## [INSTRUCTIONS TO FOLLOW]
Go through the data from its first line and retype each line, stopping once the line containing "destruct (N.leb_spec 97" has been retyped.

## [ENTRIES PROVIDED]
Lemma hexval_out (c : N) : (c <= 32 \/ 133 <= c) -> hexval c = None.
Proof.
  intros H. unfold hexval. rewrite is_digit_out by assumption.
  destruct (N.leb_spec 97 c); destruct (N.leb_spec c 102);
    destruct (N.leb_spec 65 c); destruct (N.leb_spec c 70); simpl; auto; lia.
Qed.

Lemma unescape_out (c : N) : (c <= 32 \/ 133 <= c) -> unescape c = None.
Proof.
  intros H. unfold unescape. norm_cp.
  repeat rewrite (@eqb_out c) by (assumption || lia). reflexivity.
Qed.

Ltac out :=
  norm_cp;
  repeat first
    [ rewrite is_digit_out by assumption
    | rewrite hexval_out by assumption
    | rewrite unescape_out by assumption
    | match goal with
      | R : (?c <= 32 \/ 133 <= ?c) |- context [(?c =? ?k)] =>
          rewrite (@eqb_out c k R) by lia
      end ];
  simpl.

Ltac case_if :=
  match goal with
  | |- context [if ?b then _ else _] => destruct b eqn:?; cbv iota
  end.

Section Trailing.

Variable w : str.
Hypothesis Hw : blank w.

Lemma blank_cases :
  w = [] \/ exists c w', w = c :: w' /\ (c <= 32 \/ 133 <= c) /\ blank w'.
Proof.
  destruct w as [|c w']; [now left | right].
  exists c, w'. split; [reflexivity|]. inversion Hw; subst.
  split; [now apply isspace_range | assumption].
Qed.
(** C7, as the code has it: whatever mapping the cache file held (none,
    when the file was absent), a write of an entry for [image_name] that
    the operating system carries out leaves a file that holds a mapping in
    which [image_name] leads to exactly the new caption and description and
    every other key to what it led to before; a key that was there keeps
    its place, a new one goes last, and a second write for the same key
    replaces the first.  When opening the file for writing raises,
    [save_to_json] raises that exception and the file is as it was; when
    the exception comes after the file was opened, [save_to_json] raises it
    and the file holds what the broken write left. *)
Theorem save_to_json_merges image_name caption description prior out answers :
  let s := {| cache := cache_of prior; console := out; disk := answers |} in
  let entry := JObj [(lit "caption", JStr caption); (lit "description", JStr description)] in
  (write_goes_through s ->
   exists members',
     save_to_json image_name caption description s
     = (Ret tt, {| cache := Holds (JObj members'); console := out; disk := tl answers |})
     /\ dict_get image_name members' = Some entry
     /\ (forall k, k <> image_name -> dict_get k members' = dict_get k (members_of prior))
     /\ (dict_get image_name (members_of prior) = None ->
         members' = members_of prior ++ [(image_name, entry)])
     /\ (dict_get image_name (members_of prior) <> None ->
         map fst members' = map fst (members_of prior))
     /\ (forall caption2 description2 answers2,
            write_goes_through
              {| cache := Holds (JObj members'); console := out; disk := answers2 |} ->
            exists members'',
              save_to_json image_name caption2 description2
                {| cache := Holds (JObj members'); console := out; disk := answers2 |}
              = (Ret tt, {| cache := Holds (JObj members''); console := out;
                            disk := tl answers2 |})
              /\ dict_get image_name members''
                 = Some (JObj [(lit "caption", JStr caption2);
                               (lit "description", JStr description2)])
              /\ (forall k, k <> image_name ->
                    dict_get k members'' = dict_get k (members_of prior))))
  /\ (forall e rest,
         answers = OpenFails e :: rest ->
         save_to_json image_name caption description s
         = (Raise e, {| cache := cache_of prior; console := out; disk := rest |}))
  /\ (forall e remains rest,
         answers = DumpFails e remains :: rest ->
         save_to_json image_name caption description s
         = (Raise e, {| cache := remains; console := out; disk := rest |})).
Proof.
  intros s entry. subst s entry.
  assert (Hm : forall answers',
             cache_members (cache {| cache := cache_of prior; console := out; disk := answers' |})
             = Some (members_of prior)) by (intros; destruct prior; reflexivity).
  split; [|split].
  - intros Hw.
    exists (dict_set image_name
              (JObj [(lit "caption", JStr caption); (lit "description", JStr description)])
              (members_of prior)).
    split; [exact (save_to_json_writes _ _ _ _ _ (Hm answers) Hw)|].
    split; [apply dict_get_set_same|].
    split; [intros k Hk; now apply dict_get_set_other|].
    split; [apply dict_set_new|].
    split; [apply dict_set_keys|].
    intros caption2 description2 answers2 Hw2. eexists. split.
    { apply (save_to_json_writes image_name caption2 description2
               {| cache := Holds (JObj _); console := out; disk := answers2 |});
        [reflexivity | exact Hw2]. }
    split; [apply dict_get_set_same|].
    intros k Hk. now rewrite !dict_get_set_other.
  - intros e rest ->.
    pose proof (save_to_json_cases image_name caption description
                  {| cache := cache_of prior; console := out; disk := OpenFails e :: rest |}) as H.
    rewrite Hm in H. exact H.
  - intros e remains rest ->.
    pose proof (save_to_json_cases image_name caption description
                  {| cache := cache_of prior; console := out;
                     disk := DumpFails e remains :: rest |}) as H.
    rewrite Hm in H. exact H.
Qed.
Lemma high_byte (v : Z) : 0 <= v < 65536 -> byte (Z.shiftr v 8) = v / 256.
Proof.
  intros Hv. unfold byte. rewrite Z.shiftr_div_pow2 by lia.
  change (2 ^ 8) with 256. apply Z.mod_small.
  split; [apply Z.div_pos; lia | apply Z.div_lt_upper_bound; lia].
Qed.

(** ** What each method does to the handle *)

Section DriverFacts.

Context {FP : Float64} {I2C : I2CDevice}.

Lemma wordToByteArray_bytes (w : Z) :
  wordToByteArray w = [byte (Z.shiftr w 8); byte w].
Proof. reflexivity. Qed.

Lemma device_Write_run (buf : list Z) (ina : Ina226 FP I2C) :
  device_Write buf ina =
  ((fst (fst (Write (device ina) buf)),
    lift_err (snd (fst (Write (device ina) buf)))),
   mkIna226 (snd (Write (device ina) buf)) (trace ina ++ [OpWrite buf])
            (rShunt ina) (iMax ina) (vBusMax ina) (vShuntMax ina)).
Proof.
  unfold device_Write.
  destruct (Write (device ina) buf) as [[n err] dev']. reflexivity.
Qed.

Lemma Reset_run (ina : Ina226 FP I2C) :
  Reset ina =
  (lift_err (snd (fst (Write (device ina) [CONFIG_REG; 0x80; 0x00]))),
   mkIna226 (snd (Write (device ina) [CONFIG_REG; 0x80; 0x00]))
            (trace ina ++ [OpWrite [CONFIG_REG; 0x80; 0x00]])
            (rShunt ina) (iMax ina) (vBusMax ina) (vShuntMax ina)).
Proof.
  unfold Reset, bind. rewrite wordToByteArray_bytes.
  change ([] ++ [CONFIG_REG] ++ [byte (Z.shiftr INA226_RST 8); byte INA226_RST])
    with [CONFIG_REG; 0x80; 0x00].
  rewrite device_Write_run.
  destruct (lift_err _); reflexivity.
Qed.

Lemma Configure_run (confs : list Z) (ina : Ina226 FP I2C) :
  let w := fold_left Z.lor confs 0 in
  let buf := [CONFIG_REG; byte (Z.shiftr w 8); byte w] in
  Configure confs ina =
  (lift_err (snd (fst (Write (device ina) buf))),
   mkIna226 (snd (Write (device ina) buf)) (trace ina ++ [OpWrite buf])
            (rShunt ina) (iMax ina) (vBusMax ina) (vShuntMax ina)).
Proof.
  intros w buf. unfold Configure, bind. rewrite wordToByteArray_bytes.
  change ([] ++ [CONFIG_REG] ++ ?l) with (CONFIG_REG :: l).
  fold w. fold buf. rewrite device_Write_run.
  destruct (lift_err _); reflexivity.
Qed.

Lemma Calibrate_run (r i : float64) (ina : Ina226 FP I2C) :
  let v := calibrationValue r i in
  let buf := [CALIBRATION_REG; byte (Z.shiftr v 8); byte v] in
  Calibrate r i ina =
  (lift_err (snd (fst (Write (device ina) buf))),
   mkIna226 (snd (Write (device ina) buf)) (trace ina ++ [OpWrite buf])
            r i (vBusMax ina) (vShuntMax ina)).
Proof.
  intros v buf. unfold Calibrate, bind, set_rShunt, set_iMax, get.
  cbn [rShunt iMax]. rewrite wordToByteArray_bytes.
  change ([] ++ [CALIBRATION_REG] ++ ?l) with (CALIBRATION_REG :: l).
  fold v. fold buf. rewrite device_Write_run. cbn.
  destruct (lift_err _); reflexivity.
Qed.
Lemma body5_key st line k m out st' :
  fields line = [k; m] -> body st line = (out, inr st') -> oldKey st' = Some k.
Proof.
  unfold body. intros ->.
  destruct (truthy (oldKey st) && differs (oldKey st) k).
  - destruct (oldKey st); simpl; [| discriminate].
    destruct (py_float m); simpl; [| discriminate]. intros [= _ <-]. reflexivity.
  - rewrite bind_ret_l. destruct (py_float m); [| discriminate].
    intros [= _ <-]. reflexivity.
Qed.

(** The total of the closing group may be printed before the measure
    is parsed; the exception follows all the same. *)
Lemma body5_raises st line k m :
  fields line = [k; m] -> py_float m = None ->
  snd (body st line) = inl ValueError.
Proof.
  unfold body. intros -> ->.
  destruct (oldKey st) as [k0 |]; simpl; [| reflexivity].
  destruct (negb (k0 =? "") && negb (k0 =? k)); reflexivity.
Qed.
End Facts5.

Section Facts6.
Import Exercise6.
Context {B : Builtins}.

Lemma body6_skip st line : two_fields line = false -> body st line = ret st.
Proof.
  unfold two_fields, body. fields_cases line; simpl; try reflexivity.
  discriminate.
Qed.

Lemma body6_raises st line k m :
  fields line = [k; m] -> py_float m = None -> body st line = raise ValueError.
Proof. unfold body. intros -> ->. reflexivity. Qed.
End Facts6.

(** ** The four reducers on lines that do not split in two *)

Section Discard.
Context {B : Builtins}.

Lemma reducer3_skip line : two_fields line = false ->
  forall env pre post,
    Exercise3.reducer env (pre ++ line :: post) = Exercise3.reducer env (pre ++ post).
Proof.
  intros H env pre post. unfold Exercise3.reducer.
  rewrite for_each_skip; [reflexivity |]. intros st. apply body3_skip, H.
Qed.

Lemma reducer4_skip line : two_fields line = false ->
  forall env pre post,
    Exercise4.reducer env (pre ++ line :: post) = Exercise4.reducer env (pre ++ post).
Proof.
  intros H env pre post. unfold Exercise4.reducer.
  rewrite for_each_skip; [reflexivity |]. intros st. apply body4_skip, H.
Qed.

## [RESPONSE AREA]
Lemma hexval_out (c : N) : (c <= 32 \/ 133 <= c) -> hexval c = None.
Proof.
  intros H. unfold hexval. rewrite is_digit_out by assumption.
  destruct (N.leb_spec 97 c); destruct (N.leb_spec c 102);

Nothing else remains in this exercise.